In the weeks leading up to the submission of the redshirts’ petition on behalf of Thaksin, some surprising things were said and written.
We were told repeatedly by political figures, academics, and media contributors that the petition was illegal and improper, that those signing it might be liable to prosecution for lese majeste or contempt of court (one general suggested the death penalty), and that the whole exercise was counter to law, tradition, convention, and proper “Thai” behaviour.
But Section 59 of the current constitution states: “A person shall have the right to present a petition and to be informed about the result of its consideration within the appropriate time.” And Section 187 states, “The King has the prerogative to grant a pardon.”
It does not matter what the criminal code says about the proper procedure for petitions on specific issues. The right to submit a petition is an absolute right governed by the constitution.
The 1997 constitution stated: “A person shall have the right to present a petition and to be informed of the result of its consideration within the appropriate time, as provided by law.” The final clause in this 1997 version did make it appear that this right was conditional on other laws. But the drafters of the 2007 constitution, appointed by the coup generals, removed this trailing clause for greater clarity. In the 2007 version, the right to present a petition is an absolute right, without qualification. And the royal prerogative is totally unconditional.
Could it be that most journalists and broadcasters, several permanent secretaries, the rectors of major universities, almost the entire academic staff of Chulalongkorn University, and the prime minister are unaware of these provisions in the constitution? Probably not.
Could it be that several of those who claimed the Thaksin petition is illegal, immoral, improper, distasteful, and devious have forgotten that they signed a petition three years ago calling on the monarch to remove Thaksin from office under Section 7 of the constitution? Probably not. Yet the distinguished political scientist who led the delegation that hand-delivered that petition to the palace on 5 March 2006 has been among those decrying the Thaksin petition.
Make no mistake. Chang Noi thinks that Thaksin does not deserve a pardon, and indeed should be punished for his major crimes. But the opposition to the petition raised issues of principle, history, and practical politics.

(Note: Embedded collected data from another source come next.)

Lemma shapes_keep_styles_witness :
  Api.fillStyle
    (Renderer.renderer
       (Renderer.rect (Props.vec 1 2 0) (Fin 10) (Fin 10)
          (Renderer.fill "red" (Renderer.new (Fin 400) (Fin 500)))))
  = Api.fillStyle
      (Renderer.renderer
         (Renderer.fill "red" (Renderer.new (Fin 400) (Fin 500)))).
Proof.
  destruct (shapes_keep_styles [Api.Rect (Props.vec 1 2 0) (Fin 10) (Fin 10)]
              (Renderer.fill "red" (Renderer.new (Fin 400) (Fin 500)))
              (Renderer.rect (Props.vec 1 2 0) (Fin 10) (Fin 10)
                 (Renderer.fill "red" (Renderer.new (Fin 400) (Fin 500)))))
    as (_ & _ & _ & H & _).
  - by repeat constructor.
  - reflexivity.
  - exact H.
Defined.

(** [background(c)] assigns the fill style: the shapes drawn after it are
    filled with [c], whatever colour [fill] was given before.  And no call
    assigns a line width other than 0: once [noStroke()] has set it to 0,
    it is 0 after every sequence of calls, [stroke(c)] included. *)
Theorem background_sets_fill_and_noStroke_stays (cs : list Api.call)
    (color color' : string) (r r' : Renderer.t) :
  Api.fillStyle
    (Renderer.renderer (Renderer.background color (Renderer.fill color' r)))
  = Some color
  /\ (Api.run_all cs (Renderer.noStroke r) = Some r' ->
      Api.lineWidth (Renderer.renderer r') = Some Num.zero).
Proof.
  split.
  - unfold Renderer.background, Renderer.fill, Renderer.issue.
    cbn [Renderer.renderer Renderer.width Renderer.height].
    unfold Api.fillStyle. rewrite <- app_assoc, last_assigned_app.
    reflexivity.
  - assert (Hstart : Api.lineWidth (Renderer.renderer (Renderer.noStroke r))
                     = Some Num.zero).
    { unfold Renderer.noStroke, Renderer.issue.
      cbn [Renderer.renderer]. unfold Api.lineWidth.
      by rewrite last_assigned_app. }
    revert Hstart. generalize (Renderer.noStroke r). clear r.
    induction cs as [| c cs IH]; intros r Hstart; cbn.
    + by intros [= <-].
    + destruct (Api.run c r) as [r1 |] eqn:Hrun; [| done].
      apply IH. destruct (run_issues c r r1 Hrun) as (ops & -> & Hkind).
      unfold Api.issued. cbn [Renderer.renderer].
      unfold Api.lineWidth in *. rewrite last_assigned_app, Hstart.
      destruct c; subst; try reflexivity;
        destruct (fillStyle_nothing ops Hkind) as (_ & _ & Hl0);
        unfold Api.lineWidth in Hl0; by rewrite Hl0.
Qed.

Lemma background_sets_fill_and_noStroke_stays_witness :
  Api.lineWidth
    (Renderer.renderer
       (Renderer.stroke "black"
          (Renderer.noStroke (Renderer.new (Fin 400) (Fin 500)))))
  = Some Num.zero.
Proof.
  destruct (background_sets_fill_and_noStroke_stays [Api.Stroke "black"]
              "white" "red" (Renderer.new (Fin 400) (Fin 500))
              (Renderer.stroke "black"
                 (Renderer.noStroke (Renderer.new (Fin 400) (Fin 500)))))
    as [_ H].
  apply H. reflexivity.
Defined.

(** ** Grid *)

Lemma grow_nil (g : Grid.t) : Cells.grow g [] = g.
Proof. unfold Cells.grow. rewrite app_nil_r. by destruct g. Qed.

Lemma grow_grow (g : Grid.t) (a b : list Vector.t) :
  Cells.grow (Cells.grow g a) b = Cells.grow g (a ++ b).
Proof. unfold Cells.grow. cbn. by rewrite app_assoc. Qed.

Lemma inner_loop (cellf : Grid.t -> nat -> Vector.t) (g : Grid.t)
    (c fuel : nat) :
  (forall cells j, cellf (Cells.grow g cells) j = cellf g j) ->
  forall (m j : nat) (fuel' : nat) (cells : list Vector.t),
    (j + m = c)%nat -> (m < fuel')%nat ->
    Loop.for_lt fuel' j (Loop.num c)
      (fun j this => Some (Grid.push (cellf this j) this))
      (Cells.grow g cells) =
    Some (Cells.grow g (cells ++ List.map (cellf g) (seq j m))).
Proof.
  intros Hcell. induction m as [| m IH]; intros j fuel' cells Hc Hfuel.
  - destruct fuel' as [| fuel']; [lia |]. rewrite for_lt_done.
    + cbn. by rewrite app_nil_r.
    + rewrite lt_num_nat. apply bool_decide_eq_false_2. lia.
  - destruct fuel' as [| fuel']; [lia |]. cbn [Loop.for_lt].
    rewrite lt_num_nat, bool_decide_eq_true_2 by lia.
    change (Grid.push (cellf (Cells.grow g cells) j) (Cells.grow g cells))
      with (Cells.grow (Cells.grow g cells) [cellf (Cells.grow g cells) j]).
    rewrite grow_grow, Hcell, IH by lia. cbn.
    by rewrite <- app_assoc.
Qed.

Lemma nested_loops (cellf : Grid.t -> nat -> nat -> Vector.t)
    (inner_bound : Grid.t -> number) (g : Grid.t) (n_out n_in fuel : nat) :
  (forall cells i j, cellf (Cells.grow g cells) i j = cellf g i j) ->
  (forall cells, inner_bound (Cells.grow g cells) = Loop.num n_in) ->
  (n_in < fuel)%nat ->
  forall (m i : nat) (fuel' : nat) (cells : list Vector.t),
    (i + m = n_out)%nat -> (m < fuel')%nat ->
    Loop.for_lt fuel' i (Loop.num n_out)
      (fun i this =>
         Loop.for_lt fuel 0 (inner_bound this)
           (fun j this => Some (Grid.push (cellf this i j) this)) this)
      (Cells.grow g cells) =
    Some (Cells.grow g
            (cells ++ flat_map (fun i => List.map (cellf g i) (seq 0 n_in))
                        (seq i m))).
Proof.
  intros Hcell Hbound Hin.
  induction m as [| m IH]; intros i fuel' cells Hout Hfuel.
  - destruct fuel' as [| fuel']; [lia |]. rewrite for_lt_done.
    + cbn. by rewrite app_nil_r.
    + rewrite lt_num_nat. apply bool_decide_eq_false_2. lia.
  - destruct fuel' as [| fuel']; [lia |]. cbn [Loop.for_lt].
    rewrite lt_num_nat, bool_decide_eq_true_2 by lia.
    rewrite Hbound.
    rewrite (inner_loop (fun this j => cellf this i j) g n_in fuel
               ltac:(intros; apply Hcell) n_in 0 fuel cells) by lia.
    rewrite IH by lia. cbn. by rewrite <- app_assoc.
Qed.

Lemma length_cells (f : nat -> nat -> Vector.t) (r c : nat) :
  forall i0,
    length (flat_map (fun i => List.map (f i) (seq 0 c)) (seq i0 r))
    = (r * c)%nat.
Proof.
  induction r as [| r IH]; intros i0; cbn; [done |].
  rewrite length_app, length_map, length_seq, IH. done.
Qed.

Lemma lookup_cells (f : nat -> nat -> Vector.t) (c : nat) :
  forall (r i0 i j : nat),
    (i < r)%nat -> (j < c)%nat ->
    flat_map (fun i => List.map (f i) (seq 0 c)) (seq i0 r)
      !! (i * c + j)%nat
    = Some (f (i0 + i)%nat j).
Proof.
  induction r as [| r IH]; intros i0 i j Hi Hj; [lia |]. cbn.
  destruct i as [| i].
  - rewrite lookup_app_l by (rewrite length_map, length_seq; lia).
    cbn. rewrite Nat.add_0_r.
    change (List.map (f i0) (seq 0 c)) with (f i0 <$> seq 0 c).
    rewrite list_lookup_fmap, lookup_seq_lt by done. done.
  - rewrite lookup_app_r by (rewrite length_map, length_seq; lia).
    rewrite length_map, length_seq.
    replace (S i * c + j - c)%nat with (i * c + j)%nat by lia.
    rewrite IH by lia. do 2 f_equal. lia.
Qed.

(** [verticalGrid()] on a grid of [r] rows and [c] columns, whole numbers,
    returns once it has fuel for the tests of its loops.  It pushes r * c
    cells after those the grid already holds, which it keeps: the cell of
    row i and column j is at the index i * c + j among the new ones and
    has x = i * cell + border and y = j * cell + border. *)
Theorem verticalGrid_cells (g : Grid.t) (r c fuel : nat) :
  Grid.rows g = Loop.num r -> Grid.cols g = Loop.num c ->
  (r < fuel)%nat -> (c < fuel)%nat ->
  Grid.verticalGrid fuel g = Some (Cells.grow g (Cells.vertical g r c))
  /\ length (Cells.vertical g r c) = (r * c)%nat
  /\ forall i j, (i < r)%nat -> (j < c)%nat ->
       Cells.vertical g r c !! (i * c + j)%nat =
       Some (Vector.new
               (Loop.num i * Grid.cell g + Grid.border g)%num
               (Loop.num j * Grid.cell g + Grid.border g)%num undefined).
Proof.
  intros Hr Hc Hfr Hfc. split; [| split].
  - unfold Grid.verticalGrid. rewrite Hr.
    pose proof (nested_loops Cells.at_ Grid.cols g r c fuel
                  ltac:(done) ltac:(done) Hfc r 0 fuel []
                  ltac:(lia) ltac:(lia)) as H.
    rewrite grow_nil in H. exact H.
  - apply length_cells.
  - intros i j Hi Hj.
    exact (lookup_cells (Cells.at_ g) c r 0 i j Hi Hj).
Qed.

Lemma verticalGrid_cells_witness :
  let g := Grid.new (Loop.num 4) (Loop.num 4) (Fin 40) (Fin 50) in
  Grid.verticalGrid 5 g = Some (Cells.grow g (Cells.vertical g 4 4))
  /\ length (Cells.vertical g 4 4) = (4 * 4)%nat
  /\ forall i j, (i < 4)%nat -> (j < 4)%nat ->
       Cells.vertical g 4 4 !! (i * 4 + j)%nat =
       Some (Vector.new
               (Loop.num i * Grid.cell g + Grid.border g)%num
               (Loop.num j * Grid.cell g + Grid.border g)%num undefined).
Proof.
  apply (verticalGrid_cells
           (Grid.new (Loop.num 4) (Loop.num 4) (Fin 40) (Fin 50)) 4 4 5);
    [reflexivity | reflexivity | lia | lia].
Defined.

Lemma flat_map_cons_perm {A B : Type} (h : A -> B) (t : A -> list B)
    (l : list A) :
  Permutation (flat_map (fun a => h a :: t a) l)
              (List.map h l ++ flat_map t l).
Proof.
  induction l as [| a l IH]; cbn; [done |].
  constructor. rewrite IH.
  rewrite (app_assoc (t a)), (Permutation_app_comm (t a)), <- app_assoc.
  done.
Qed.

Lemma flat_map_swap {A : Type} (f : nat -> nat -> A) (la lb : list nat) :
  Permutation (flat_map (fun a => List.map (fun b => f a b) lb) la)
              (flat_map (fun b => List.map (fun a => f a b) la) lb).
Proof.
  induction la as [| a la IH]; cbn.
  - induction lb as [| b lb IHb]; cbn; [done | exact IHb].
  - rewrite IH. symmetry. apply (flat_map_cons_perm (f a)).
Qed.

(** [horizontalGrid()] on a grid of [r] rows and [c] columns, whole
    numbers, returns once it has fuel and pushes r * c cells: the cell with
    x from the row index j and y from the column index i is at the index
    i * r + j among the new ones.  These are the cells that [verticalGrid]
    pushes, in another order. *)
Theorem horizontalGrid_cells (g : Grid.t) (r c fuel : nat) :
  Grid.rows g = Loop.num r -> Grid.cols g = Loop.num c ->
  (r < fuel)%nat -> (c < fuel)%nat ->
  Grid.horizontalGrid fuel g = Some (Cells.grow g (Cells.horizontal g r c))
  /\ (forall i j, (i < c)%nat -> (j < r)%nat ->
        Cells.horizontal g r c !! (i * r + j)%nat =
        Some (Vector.new
                (Loop.num j * Grid.cell g + Grid.border g)%num
                (Loop.num i * Grid.cell g + Grid.border g)%num undefined))
  /\ Permutation (Cells.horizontal g r c) (Cells.vertical g r c).
Proof.
  intros Hr Hc Hfr Hfc. split; [| split].
  - unfold Grid.horizontalGrid. rewrite Hc.
    pose proof (nested_loops (fun g i j => Cells.at_ g j i) Grid.rows g c r
                  fuel ltac:(done) ltac:(done) Hfr c 0 fuel []
                  ltac:(lia) ltac:(lia)) as H.
    rewrite grow_nil in H. exact H.
  - intros i j Hi Hj.
    exact (lookup_cells (fun i j => Cells.at_ g j i) r c 0 i j Hi Hj).
  - unfold Cells.horizontal, Cells.vertical.
    apply (flat_map_swap (fun i j => Cells.at_ g j i)).
Qed.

More interestingly, many of those who felt moved to publicly oppose the Thaksin petition are precisely those people who regularly point to the right of petition as one proof that Thailand is a better democracy as a result of being a democracy with a constitutional monarchy. The fundamental text for this argument is Inscription One, claimed to have been authored by King Ramkhamhaeng of Sukhothai in the thirteenth century. The Inscription lists several claims for Ramkhamhaeng’s enlightened rule, including: “He has hung a bell in the opening of the gate over there; if any commoner in the land has a grievance which sickens his belly and gripes his heart, and which he wants to make known to his ruler and lord, it is easy; he goes and strikes the bell which the King has hung there. King Ramkhamhaeng, the ruler of the kingdom, hears the call; he goes and questions the man, examines the case, and decides in justly for him. So the people of this city of Sukhothai praise him.”
For over 60 years, this excerpt from the inscription has been repeatedly quoted to support the idea that there has been a unique “Thai system of government” down through the ages. In 1946, Prince Dhani Nivat argued that the bell proved that the Thai monarch was always “accessible to the people,” and that this method of calling for redress “survived with slight modifications all through the centuries down to the change of regime in 1932.” A few years later, Kukrit Pramoj cited the bell as central to his argument that “this Thai system of government is good,” and has always been good. He repeated the quotation time and again through his long career as politician and publicist, eventually claiming the bell and the right of petition were proof that liberalism, democracy, and monarchy were bound together in Thai tradition for 700 years. Countless others have followed suit in using Ramkhamhaeng’s bell as symbol and proof of the specialness and value of this tradition.
What is fascinating is that many of the people opposing the Thaksin petition were exactly the sort of people who normally love to cite the example of the bell. Of course, in opposing the petition, they tried to add some conditional arguments. They said that in this case the bell was being used in the wrong way; the bell was being used with bad intentions; the bell was being used illegally. They seem to have forgotten that the key point of the original line in the inscription is that the bell is totally without conditions: “if any commoner in the land has a grievance … he goes and strikes the bell.” They seem to have forgotten that it was the simplicity and universality of the bell that made it so attractive to Prince Dhani, Kukrit, and others of similar mind as proof that “this Thai system of government is good.”
Over the last two years, we have got used to seeing the pillars of Thai democracy undermined for short-term reasons. But it is still surprising to see one of the foundations of the conservative tradition treated in the same way.
But the most important point concerns the political consequences of this outcry against the petition in the context of today’s delicate political tensions. For supporters of Thaksin who remember the simple old argument of the bell and cannot follow the subtle conditionalities introduced by political scientists, leader writers, university rectors, and permanent secretaries, will probably assume that what they are really being told is: the bell is for us not for you.